Sonoma Rose
Author | : Jennifer Chiaverini |
Publisher | : Penguin |
Total Pages | : 415 |
Release | : 2012-02-21 |
ISBN-10 | : 9781101560372 |
ISBN-13 | : 1101560371 |
Rating | : 4/5 (371 Downloads) |
Download or read book Sonoma Rose written by Jennifer Chiaverini and published by Penguin. This book was released on 2012-02-21 with total page 415 pages. Available in PDF, EPUB and Kindle. Book excerpt: From New York Times bestselling author Jennifer Chiaverini, a powerful and dramatic Prohibition-era story that follows the fortunes of Rosa Diaz Barclay, a woman who plunges into the unknown for the safety of her children and the love of a good but flawed man. As the nation grapples with the strictures of Prohibition, Rosa Barclay lives on a Southern California rye farm with her volatile husband, John, who has lately found another source of income far outside the federal purview. Mother to eight children, Rosa mourns the loss of four who succumbed to the mysterious wasting disease that is now afflicting young Ana and Miguel.
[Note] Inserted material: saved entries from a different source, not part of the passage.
(** The theorem on one URL typed without its protocol. *)
Lemma submit_serves_witness :
  queue
    (submit sampleURL "github.com/octo/demo/tree/main/src" [calmWorld]
       (setQueue [] idleApp))
  = []
  /\ isProcessingQueue
       (submit sampleURL "github.com/octo/demo/tree/main/src" [calmWorld]
          (setQueue [] idleApp))
     = false.
Proof.
  assert (Hok : Forall (fun w => forallb keepsQueue (interrupts w) = true)
                  [calmWorld]) by (repeat constructor).
  assert (Hquiet : Forall (fun w => pushedDuring w = []) [calmWorld])
    by (repeat constructor).
  assert (Hlen : (length (queue (setQueue [] idleApp))
                  + length (parseUrlList sampleURL
                              "github.com/octo/demo/tree/main/src")
                  <= length [calmWorld])%nat) by (vm_compute; lia).
  assert (Hsome : parseUrlList sampleURL "github.com/octo/demo/tree/main/src"
                  <> []) by (vm_compute; discriminate).
  destruct (proj2 (submit_serves sampleURL
                     "github.com/octo/demo/tree/main/src" [calmWorld]
                     (setQueue [] idleApp) eq_refl Hok Hquiet Hlen) Hsome)
    as (_ & _ & Hq & Hp).
  split; [exact Hq | exact Hp].
Defined.

(** ** Escape and the errors of a job *)







(** ** Private repositories *)

Lemma handleThrown_token (c : option bool) (e : Thrown) :
  handleThrown c e <> NeedsToken.
Proof.
  unfold handleThrown. destruct (_ || _); [done|].
  destruct e as [|message|]; try done.
  destruct (String.eqb message "Invalid token"); [done|].
  by destruct (String.eqb message "Rate limit exceeded").
Qed.

Lemma tryBlock_token w url item app :
  (exists a, snd (tryBlock w url item app) = Done NeedsToken a)
  <-> resolvesPrivate w = true /\ tokenStored (localStorage app) = false.
Proof.
  unfold tryBlock, resolvesPrivate.
  destruct (resolution w) as [[error|u r g p d|u r g d p]|e]; cbn [snd].
  - split; [by intros [? [=]] | by intros [[=] _]].
  - cbn [localStorage setStorage]. rewrite tokenStored_push.
    destruct p; cbn [andb].
    + destruct (tokenStored (localStorage app)); cbn [negb].
      * split; [|by intros [_ [=]]]. unfold downloadFullRepository.
        destruct (archiveFetch w); by intros [? [=]].
      * split; [done | by eexists].
    + split; [by intros [? [=]] | by intros [[=] _]].
  - cbn [localStorage setStorage]. rewrite tokenStored_push.
    destruct p; cbn [andb].
    + destruct (tokenStored (localStorage app)); cbn [negb].
      * split; [|by intros [_ [=]]]. cbn [snd].
        destruct (completion _); by intros [? [=]].
      * split; [done | by eexists].
    + split; [|by intros [[=] _]]. cbn [snd].
      destruct (completion _); by intros [? [=]].
  - split; [by intros [? [=]] | by intros [[=] _]].
Qed.

Lemma deliver_token (events : list UiEvent) (app : App) :
  forallb (fun e => negb (writesToken e)) events = true ->
  localStorage (deliver events app) !! tokenStorageKey
  = localStorage app !! tokenStorageKey.
Proof.
  revert app. induction events as [|e events IH]; intros app H; [done|].
  simpl in H. apply andb_true_iff in H as [He H].
  rewrite deliver_cons, IH by done. destruct e; try done.
  cbn [handleEvent setStorage localStorage]. unfold writeRecentUrls.
  by rewrite lookup_insert_ne.
Qed.

Lemma tokenStored_lookup (storage storage' : gmap string StoredText) :
  storage' !! tokenStorageKey = storage !! tokenStorageKey ->
  tokenStored storage' = tokenStored storage.
Proof. intros H. unfold tokenStored. by rewrite H. Qed.

Lemma writesToken_cancel (events : list UiEvent) :
  forallb (fun e => negb (writesToken e)) events = true ->
  ~ In ClickCancel events.
Proof.
  intros H Hin. apply (proj1 (forallb_forall _ _) H) in Hin. done.
Qed.

(** X24. A job that reaches its [try] block, while no handler writes the
    stored token (no Cancel or Clear-all click, no input in the token
    field), ends on the request for a token exactly when the repository or
    directory it resolves to is private and no token is stored; it has then
    saved nothing.  The token is stored at the end of the job exactly when
    it was at the start. *)
Theorem needs_token (w : JobWorld) (item : QueueItem) (app : App) :
  suspends w = true ->
  forallb (fun e => negb (writesToken e)) (interrupts w) = true ->
  let after := runDownload w item app in
  exists r,
    last (history after) = Some r
    /\ (ending r = NeedsToken
        <-> resolvesPrivate w = true
            /\ tokenStored (localStorage app) = false)
    /\ (ending r = NeedsToken -> artifact r = None)
    /\ tokenStored (localStorage after) = tokenStored (localStorage app).
Proof.
  intros Hsus Hquiet after. subst after.
  unfold suspends in Hsus. unfold runDownload.
  destruct (normalizedUrl w) as [url|]; [|done].
  apply andb_true_iff in Hsus as [Hb Ho]. apply negb_true_iff in Hb.
  rewrite Hb, Ho. cbn [negb].
  pose proof (tryBlock_token w url item (setController (Some false) app))
    as Ht.
  pose proof (tryBlock_artifact w url item (setController (Some false) app))
    as Ha.
  pose proof (tryBlock_storage w url item (setController (Some false) app))
    as Hs.
  change (localStorage (setController (Some false) app))
    with (localStorage app) in Ht, Hs.
  destruct (tryBlock w url item (setController (Some false) app))
    as [app1 result].
  cbn [fst snd] in *.
  assert (Hkept : forall r : JobRecord,
            tokenStored
              (localStorage
                 (setController None
                    (addRecord r (deliver (interrupts w) app1))))
            = tokenStored (localStorage app)).
  { intros r. cbn [setController addRecord localStorage].
    apply tokenStored_lookup. rewrite deliver_token, Hs by done.
    destruct (resolves w); [|done]. by apply pushRecentUrl_other. }
  destruct result as [e a|e];
    (eexists; split; [cbn; by rewrite last_snoc|]); cbn [ending artifact].
  - split; [|split; [|apply Hkept]].
    + rewrite <- Ht. split; [intros ->; by eexists | by intros [? [= ->]]].
    + intros ->. destruct a as [a|]; [|done]. by specialize (Ha _ _ eq_refl).
  - split; [|split; [done | apply Hkept]]. rewrite <- Ht. split.
    + intros H. by apply handleThrown_token in H.
    + by intros [? [=]].
Qed.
Two daughters born of another father are in perfect health. When an act of violence shatters Rosa's resolve to maintain her increasingly dangerous existence, she flees with the children and her precious heirloom quilts to the mesa where she last saw her beloved mother alive. As a flash flood traps them in a treacherous canyon, only one man is brave-or foolhardy-enough to come to their rescue: Lars Jorgenson, Rosa's first love and the father of her healthy daughters. Together they escape to Berkeley, where a leading specialist offers their only hope of saving Ana and Miguel. Here in northern California, they create new identities to protect themselves from Rosa's vengeful husband, the police who seek her for questioning, and the gangsters Lars reported to Prohibition agents-officers representing a department often as corrupt as the Mob itself. Ever mindful that his youthful alcoholism provoked Rosa to spurn him, Lars nevertheless supports Rosa's daring plan to stake their futures on a struggling Sonoma Valley vineyard-despite the recent hardships of local winemakers whose honest labors at viticulture have, through no fault of their own, become illegal.